Stored items:

★ ★ ★

(* ===== verification/Occupancy.v ===== *)
(** * Occupancy: the faculty and room occupancy tables

    [global_fac_slot] and [global_room_slot] of [generate_timetable]
    (lines 201-202) are dicts from an id to a dict from a day to a list of
    [SLOTS_PER_DAY] booleans.  Each inner list is built by its own
    evaluation of [[False]*SLOTS_PER_DAY], so no two cells share a list
    object and an assignment to one cell changes that cell only: the tables
    are modelled as values, a [gmap] of [gmap]s of lists.

    The file gives the three operations the handler performs on a table
    (build, read a cell, set a cell), each raising what Python raises, the
    shape invariant, and the read-over-write lemmas the allocator's proofs
    use. *)

From stdpp Require Import base tactics option list strings gmap fin_maps.
From S2P Require Import Prelude.

#[local] Open Scope py_scope.

Abbreviation occ := (gmap string (gmap string (list bool))).

(** ** Operations *)

(** [{day: [False]*n for day in days}] *)
Definition occ_days (days : list string) (n : nat) : gmap string (list bool) :=
  dict_of_list ((λ day, (day, replicate n false)) <$> days).

(** [{id: {day: [False]*n for day in days} for id in ids}] *)
Definition occ_init (ids days : list string) (n : nat) : occ :=
  dict_of_list ((λ id, (id, occ_days days n)) <$> ids).

(** [t[id][day][slot]] *)
Definition occ_busy (t : occ) (id day : string) (slot : nat) : result bool :=
  by_day ← t.[id]; l ← by_day.[day]; l.@[slot].

(** [t[id][day][slot] = True] *)
Definition occ_mark (t : occ) (id day : string) (slot : nat) : result occ :=
  by_day ← t.[id];
  l ← by_day.[day];
  l' ← list_set l slot true;
  Ok (<[id := <[day := l']> by_day]> t).

(** The cell as a partial function: [None] where a subscript would raise. *)
Definition occ_cell (t : occ) (id day : string) (slot : nat) : option bool :=
  by_day ← t !! id; l ← by_day !! day; l !! slot.

(** The shape the tables have throughout a run: exactly the ids, under each
    exactly the days, under each a list of [n] cells. *)
Definition occ_shape (ids days : list string) (n : nat) (t : occ) : Prop :=
  (∀ id, is_Some (t !! id) ↔ id ∈ ids) ∧
  (∀ id by_day, t !! id = Some by_day →
     (∀ day, is_Some (by_day !! day) ↔ day ∈ days) ∧
     (∀ day l, by_day !! day = Some l → length l = n)).

(** ** Lemmas *)

Section occupancy.
Implicit Types (t : occ) (id day : string) (slot n : nat) (ids days : list string).

Lemma occ_busy_Ok t id day slot b :
  occ_busy t id day slot = Ok b ↔ occ_cell t id day slot = Some b.
Proof.
  unfold occ_busy, occ_cell, dict_get, list_get.
  destruct (t !! id) as [by_day|]; simpl; [|done].
  destruct (by_day !! day) as [l|]; simpl; [|done].
  destruct (l !! slot); naive_solver.
Qed.

Lemma occ_busy_is_ok t id day slot :
  is_ok (occ_busy t id day slot) ↔ is_Some (occ_cell t id day slot).
Proof. unfold is_ok, is_Some. by setoid_rewrite occ_busy_Ok. Qed.

Lemma occ_busy_KeyError t id day slot :
  t !! id = None → occ_busy t id day slot = Raise (KeyError id).
Proof. intros Hid. unfold occ_busy, dict_get. by rewrite Hid. Qed.

Lemma occ_mark_Ok t id day slot t' :
  occ_mark t id day slot = Ok t' ↔
  ∃ by_day l, t !! id = Some by_day ∧ by_day !! day = Some l ∧ slot < length l ∧
    t' = <[id := <[day := <[slot := true]> l]> by_day]> t.
Proof.
  unfold occ_mark. split.
  - intros Hm. result_inv. apply dict_get_Ok in Hm1, Hm0.
    apply list_set_Ok in Hm2 as [? ->]. eauto 6.
  - intros (by_day & l & Hid & Hday & Hslot & ->).
    apply dict_get_Ok in Hid, Hday. rewrite Hid. simpl. rewrite Hday. simpl.
    unfold list_set. by rewrite decide_True.
Qed.

Lemma occ_mark_is_ok t id day slot :
  is_ok (occ_mark t id day slot) ↔ is_Some (occ_cell t id day slot).
Proof.
  unfold is_ok. setoid_rewrite occ_mark_Ok. unfold occ_cell. split.
  - intros (t' & by_day & l & -> & Hday & Hslot & _). simpl. rewrite Hday. simpl.
    by apply lookup_lt_is_Some.
  - destruct (t !! id) as [by_day|]; simpl; [|by intros [? ?]].
    destruct (by_day !! day) as [l|] eqn:Hday; simpl; [|by intros [? ?]].
    intros Hslot%lookup_lt_is_Some. eexists _, _, _. repeat split; eauto.
Qed.

(** Read over write: marking a cell sets it and changes no other cell. *)
Lemma occ_mark_cell t id day slot t' id' day' slot' :
  occ_mark t id day slot = Ok t' →
  occ_cell t' id' day' slot' =
    if decide (id' = id ∧ day' = day ∧ slot' = slot) then Some true
    else occ_cell t id' day' slot'.
Proof.
  intros (by_day & l & Hid & Hday & Hslot & ->)%occ_mark_Ok. unfold occ_cell.
  destruct (decide (id' = id)) as [->|Hne]; simplify_map_eq/=;
    [|by rewrite decide_False by naive_solver].
  destruct (decide (day' = day)) as [->|Hne]; simplify_map_eq/=;
    [|by rewrite decide_False by naive_solver].
  destruct (decide (slot' = slot)) as [->|Hne].
  - rewrite decide_True by done. by apply list_lookup_insert_eq.
  - rewrite decide_False by naive_solver. by apply list_lookup_insert_ne.
Qed.

Lemma occ_mark_cell_eq t id day slot t' :
  occ_mark t id day slot = Ok t' → occ_cell t' id day slot = Some true.
Proof. intros Hm. rewrite (occ_mark_cell _ _ _ _ _ _ _ _ Hm). by rewrite decide_True. Qed.

Lemma occ_mark_cell_ne t id day slot t' id' day' slot' :
  occ_mark t id day slot = Ok t' → (id', day', slot') ≠ (id, day, slot) →
  occ_cell t' id' day' slot' = occ_cell t id' day' slot'.
Proof.
  intros Hm Hne. rewrite (occ_mark_cell _ _ _ _ _ _ _ _ Hm).
  rewrite decide_False; [done|]. intros (-> & -> & ->). done.
Qed.

Lemma occ_mark_shape ids days n t id day slot t' :
  occ_shape ids days n t → occ_mark t id day slot = Ok t' → occ_shape ids days n t'.
Proof.
  intros [Hids Hrows] (by_day & l & Hid & Hday & Hslot & ->)%occ_mark_Ok.
  destruct (Hrows _ _ Hid) as [Hdays Hlen]. split.
  - intros id'. rewrite lookup_insert_is_Some, <- Hids.
    destruct (decide (id = id')) as [->|]; naive_solver.
  - intros id' by_day'. destruct (decide (id = id')) as [<-|Hne].
    + rewrite lookup_insert_eq. intros [= <-]. split.
      * intros day'. rewrite lookup_insert_is_Some, <- Hdays.
        destruct (decide (day = day')) as [->|]; naive_solver.
      * intros day' l'. destruct (decide (day = day')) as [<-|].
        -- rewrite lookup_insert_eq. intros [= <-]. rewrite length_insert. eauto.
        -- rewrite lookup_insert_ne by done. apply Hlen.
    + rewrite lookup_insert_ne by done. apply Hrows.
Qed.

(** [{k: f(k) for k in ks}] binds exactly the keys of [ks], each to [f k]. *)
Lemma dict_of_keys_lookup {V} (f : string → V) (ks : list string) (k : string) :
  dict_of_list ((λ k, (k, f k)) <$> ks) !! k = if decide (k ∈ ks) then Some (f k) else None.
Proof.
  pose proof (dict_of_list_is_Some ((λ k, (k, f k)) <$> ks) k) as Hs.
  rewrite <- list_fmap_compose, list_fmap_id in Hs.
  case_decide as Hin.
  - apply Hs in Hin as [v Hv]. rewrite Hv.
    by apply dict_of_list_Some, list_elem_of_fmap in Hv as (? & [= <- ->] & _).
  - apply eq_None_not_Some. by rewrite Hs.
Qed.

Lemma occ_days_lookup days n day :
  occ_days days n !! day = if decide (day ∈ days) then Some (replicate n false) else None.
Proof. apply (dict_of_keys_lookup (λ _, replicate n false)). Qed.

Lemma occ_init_lookup ids days n id :
  occ_init ids days n !! id = if decide (id ∈ ids) then Some (occ_days days n) else None.
Proof. apply (dict_of_keys_lookup (λ _, occ_days days n)). Qed.

Lemma occ_init_shape ids days n : occ_shape ids days n (occ_init ids days n).
Proof.
  split.
  - intros id. rewrite occ_init_lookup. case_decide; naive_solver.
  - intros id by_day. rewrite occ_init_lookup. case_decide; [|done].
    intros [= <-]. split.
    + intros day. rewrite occ_days_lookup. case_decide; naive_solver.
    + intros day l. rewrite occ_days_lookup. case_decide; [|done].
      intros [= <-]. apply length_replicate.
Qed.

(** Every cell of a fresh table is free. *)
Lemma occ_init_cell ids days n id day slot :
  occ_cell (occ_init ids days n) id day slot =
    if decide (id ∈ ids ∧ day ∈ days ∧ slot < n) then Some false else None.
Proof.
  unfold occ_cell. rewrite occ_init_lookup.
  destruct (decide (id ∈ ids)); simpl; [|by rewrite decide_False by tauto].
  rewrite occ_days_lookup.
  destruct (decide (day ∈ days)); simpl; [|by rewrite decide_False by tauto].
  destruct (decide (slot < n)).
  - rewrite decide_True by done. by apply lookup_replicate_2.
  - rewrite decide_False by tauto. apply lookup_replicate_None. lia.
Qed.

(** Under the shape invariant the cells that exist are those of the grid. *)
Lemma occ_shape_cell ids days n t id day slot :
  occ_shape ids days n t →
  is_Some (occ_cell t id day slot) ↔ id ∈ ids ∧ day ∈ days ∧ slot < n.
Proof.
  intros [Hids Hrows]. unfold occ_cell. rewrite <- Hids.
  destruct (t !! id) as [by_day|] eqn:Hid; simpl;
    [|split; [by intros [? ?]|by intros [[? ?] _]]].
  destruct (Hrows _ _ Hid) as [Hdays Hlen]. rewrite <- Hdays.
  destruct (by_day !! day) as [l|] eqn:Hday; simpl;
    [|split; [by intros [? ?]|by intros (_ & [? ?] & _)]].
  rewrite lookup_lt_is_Some, (Hlen _ _ Hday). naive_solver.
Qed.

Lemma occ_shape_absent ids days n t id :
  occ_shape ids days n t → id ∉ ids → t !! id = None.
Proof. intros [Hids _] Hid. apply eq_None_not_Some. by rewrite Hids. Qed.

(** Inside the grid, the only exception of a read is the [KeyError] of an
    id the table does not have. *)
Lemma occ_busy_Raise ids days n t id day slot e :
  occ_shape ids days n t → day ∈ days → slot < n →
  occ_busy t id day slot = Raise e → id ∉ ids ∧ e = KeyError id.
Proof.
  intros Hshape Hday Hslot Hraise. destruct (decide (id ∈ ids)) as [Hid|Hid].
  - assert (is_ok (occ_busy t id day slot)) as [b Hb].
    { by apply occ_busy_is_ok, (occ_shape_cell ids days n). }
    congruence.
  - rewrite occ_busy_KeyError in Hraise by by eapply occ_shape_absent.
    by simplify_eq.
Qed.

End occupancy.

#[export] Hint Resolve occ_init_shape occ_mark_shape : py.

★ ★ ★

- **Problem**
The lines above from the one containing "dict_of_list ((λ day, (day, replicate" through the one containing "Section occupancy." are to be set down exactly, and no others.

- **Completed exercise**
  dict_of_list ((λ day, (day, replicate n false)) <$> days).

(** [{id: {day: [False]*n for day in days} for id in ids}] *)
Definition occ_init (ids days : list string) (n : nat) : occ :=
  dict_of_list ((λ id, (id, occ_days days n)) <$> ids).

(** [t[id][day][slot]] *)
Definition occ_busy (t : occ) (id day : string) (slot : nat) : result bool :=
  by_day ← t.[id]; l ← by_day.[day]; l.@[slot].

(** [t[id][day][slot] = True] *)
Definition occ_mark (t : occ) (id day : string) (slot : nat) : result occ :=
  by_day ← t.[id];
  l ← by_day.[day];
  l' ← list_set l slot true;
  Ok (<[id := <[day := l']> by_day]> t).

(** The cell as a partial function: [None] where a subscript would raise. *)
Definition occ_cell (t : occ) (id day : string) (slot : nat) : option bool :=
  by_day ← t !! id; l ← by_day !! day; l !! slot.

(** The shape the tables have throughout a run: exactly the ids, under each
    exactly the days, under each a list of [n] cells. *)
Definition occ_shape (ids days : list string) (n : nat) (t : occ) : Prop :=
  (∀ id, is_Some (t !! id) ↔ id ∈ ids) ∧
  (∀ id by_day, t !! id = Some by_day →
     (∀ day, is_Some (by_day !! day) ↔ day ∈ days) ∧
     (∀ day l, by_day !! day = Some l → length l = n)).

(** ** Lemmas *)

Section occupancy.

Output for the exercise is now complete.